Бочаров ощупал гальку и почувствовал, что она смерзается под ветром, затягиваясь жесткой, режущей корочкой льда. «Надо встать,— подумал он,— встать, чего бы это ни стоило».
Он подобрал ноги, уперся каблуками и рванулся вперед. Но брус был слишком тяжел. Напрягшись каждой мышцей, Бочаров рванулся и, оторвав спину от гальки, сел. Брус даже бросил его вперед, и капитан лбом ударился о поднятые колени.

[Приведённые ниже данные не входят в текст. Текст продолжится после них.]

(** * Adaptive radix tree: a shallow embedding of [include/art/art.hpp]

    The tree operations [get], [set] and [del] of [art<T>] are embedded
    below as they are written: [set] and [del] walk the tree with a slot
    pointer ([node<T> **cur]) and write through it, [get] walks it with a
    node pointer.  The tree owns its nodes and no node is referenced from
    two slots, so a pointer value is modelled by what it points to, and a
    slot pointer by the path of partial keys that leads from [&root_] to the
    slot.  A pointer to a node that has been [delete]d is kept apart from a
    null pointer: every access through it is undefined behaviour, which the
    embedding reports as a fault.  The destructor is embedded in the same
    way. *)

From Stdlib Require Import Strings.String.
From Stdlib Require Import Bool Arith ZArith Lia List Sorted Permutation.
From Stdlib Require Import Strings.Byte.
Import ListNotations.

(* ================================================================== *)
(** * Bytes and keys *)
(* ================================================================== *)

Module Bytes.

(** [uint8_t] order. *)
Definition ltb (a b : byte) : bool := Byte.to_nat a <? Byte.to_nat b.
Definition leb (a b : byte) : bool := Byte.to_nat a <=? Byte.to_nat b.

(** [k + 1] passed to a [uint8_t] parameter: the sum is computed in [int]
    and converted back, so 255 + 1 wraps to 0. *)
Definition succ (k : byte) : byte :=
  match Byte.of_nat ((Byte.to_nat k + 1) mod 256) with
  | Some b => b
  | None => x00
  end.

(** The bytes of a [std::string] key ([key.c_str()], [key.length()]). *)
Definition of_string (s : string) : list byte := list_byte_of_string s.

(** Lexicographic order on byte strings ([std::string::operator<]). *)
Fixpoint lex_ltb (a b : list byte) : bool :=
  match a, b with
  | [], [] => false
  | [], _ :: _ => true
  | _ :: _, [] => false
  | x :: a', y :: b' =>
      if ltb x y then true
      else if Byte.eqb x y then lex_ltb a' b'
      else false
  end.

Definition lex_leb (a b : list byte) : bool := negb (lex_ltb b a).

(** How the prefix of a node and the rest of a key relate: they are equal,
    the key ends inside the prefix, they part at some byte, or the key goes
    on after the prefix. *)
Inductive prefix_case (p rest : list byte) : Prop :=
| pc_exact : p = rest -> prefix_case p rest
| pc_shorter b p' : p = rest ++ b :: p' -> prefix_case p rest
| pc_diverge c a p' b k' :
    p = c ++ a :: p' -> rest = c ++ b :: k' -> a <> b ->
    prefix_case p rest
| pc_continue b k' : rest = p ++ b :: k' -> prefix_case p rest.

End Bytes.

(* ================================================================== *)
(** * Faults *)
(* ================================================================== *)

(** What an operation can do other than return: the undefined behaviours
    of the C++ abstract machine that the code can run into, the violation
    of a node precondition, and the exhaustion of the loop budget of the
    embedding. *)
Inductive fault : Type :=
| NullDeref        (* access through a null pointer *)
| UseAfterFree     (* access through a pointer to a deleted node *)
| OutOfBounds      (* array access past the end *)
| Indeterminate    (* use of a value that was never written *)
| Precondition     (* a node operation called outside its contract *)
| OutOfFuel.       (* loop budget of the embedding exhausted *)

Inductive result (A : Type) : Type :=
| Ok (a : A)
| Fault (f : fault).

Arguments Ok {A} a.
Arguments Fault {A} f.

Definition and_then {A B : Type} (x : result A) (f : A -> result B)
  : result B :=
  match x with
  | Ok a => f a
  | Fault e => Fault e
  end.

(** [a[i]] with the bound made explicit. *)
Definition index {A : Type} (a : list A) (i : nat) : result A :=
  match nth_error a i with
  | Some x => Ok x
  | None => Fault OutOfBounds
  end.

(* ================================================================== *)
(** * Byte buffers *)
(* ================================================================== *)

(** [new uint8_t[n]] yields [n] cells of indeterminate content; [del]
    fills such buffers with [memcpy] and indexed stores when it merges
    prefixes, and the order and the offsets of those writes matter. *)
Module Buffer.

Definition buffer : Type := list (option byte).

Definition alloc (n : nat) : buffer := repeat None n.

(** [dst[i] = b]. *)
Fixpoint poke (dst : buffer) (i : nat) (b : byte) : result buffer :=
  match dst, i with
  | [], _ => Fault OutOfBounds
  | _ :: dst', 0 => Ok (Some b :: dst')
  | c :: dst', S i' =>
      match poke dst' i' b with
      | Ok r => Ok (c :: r)
      | Fault f => Fault f
      end
  end.

(** [memcpy(dst + off, src, n)]. *)
Fixpoint memcpy (dst : buffer) (off : nat) (src : list byte) (n : nat)
  : result buffer :=
  match n with
  | 0 => Ok dst
  | S n' =>
      match src with
      | [] => Fault OutOfBounds
      | b :: src' =>
          match poke dst off b with
          | Ok dst' => memcpy dst' (S off) src' n'
          | Fault f => Fault f
          end
      end
  end.

(** The bytes of a buffer once it serves as a node prefix.  A cell that
    was never written has no value to compare a key byte with: the
    buffer is reported as [Indeterminate] where it is installed. *)
Fixpoint freeze (b : buffer) : result (list byte) :=
  match b with
  | [] => Ok []
  | None :: _ => Fault Indeterminate
  | Some x :: b' =>
      match freeze b' with
      | Ok r => Ok (x :: r)
      | Fault f => Fault f
      end
  end.

End Buffer.

(* ================================================================== *)
(** * Nodes *)
(* ================================================================== *)

Module Node.

(** [node.hpp], [node_0.hpp], [node_4.hpp] and the headers of the larger
    node classes are not part of the sources at hand: the node type and
    the node operations that [art.hpp] calls are modelled from sections 3
    and 4.1 of the specification.  The five storage layouts all realise
    one ordered, duplicate-free map from partial keys to child pointers,
    kept here as an association list in ascending key order together with
    the class tag that fixes its capacity. *)

(** Modelled from the spec: the size classes of a node (section 3), whose
    declarations are missing. *)
Inductive node_class : Type := N0 | N4 | N16 | N48 | N256.

(** Modelled from the spec: the number of children a class holds
    (section 4.1). *)
Definition capacity (c : node_class) : nat :=
  match c with
  | N0 => 0
  | N4 => 4
  | N16 => 16
  | N48 => 48
  | N256 => 256
  end.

Прошла минута, две, час? Бочаров не знал, сколько просидел вот так, согнувшись и упершись лбом в судорожно подергивающиеся от напряжения колени. В голове звенело, и странная тяжесть глухотой заваливала уши. Постепенно звон унялся и глухота отошла. Бочаров вновь услышал шум моря, почувствовал груз за плечами. Он приноровился подошвами к гальке и рывком поднялся на ноги. Брус качнул его, но капитан устоял на ногах. Осторожно, так, чтобы не нарушить равновесия, он повернул голову в одну, затем в другую сторону. Слева и справа расстилалась галечная прибойная полоса. Пустынная, безлюдная, бесконечная. «Не может быть,— подумал Бочаров,— чтобы я спасся один. Не может такого быть!» Он не хотел, не мог в это поверить.
— Не может быть,— сказал он вслух, как ежели бы его кто-нибудь мог услышать.
Ураган стих. На море лишь слабые волны завивались барашками. Но ветер все же был, и ветер злой. Капитан по давнему опыту знал, что в это время года за штормом идут снег и холода. Пока Бочаров бился на гальке с брусом, он не чувствовал ветра, но сейчас, поднявшись, он сразу же продрог в мокрой, быстро смерзающейся на ветру одежде. «Надо идти,— решил капитан,— а то замерзну», Он поправил за плечами брус и шагнул по звонкой гальке.
* * *
Григорию Ивановичу приснился старый солдат, которому он перед походом на Кадьяк подарил трубочку. Солдат выступил из клубящейся странным туманом дали и сказал, собрав лицо морщинами: «Торопись, Григорий Иванович, торопись, милок».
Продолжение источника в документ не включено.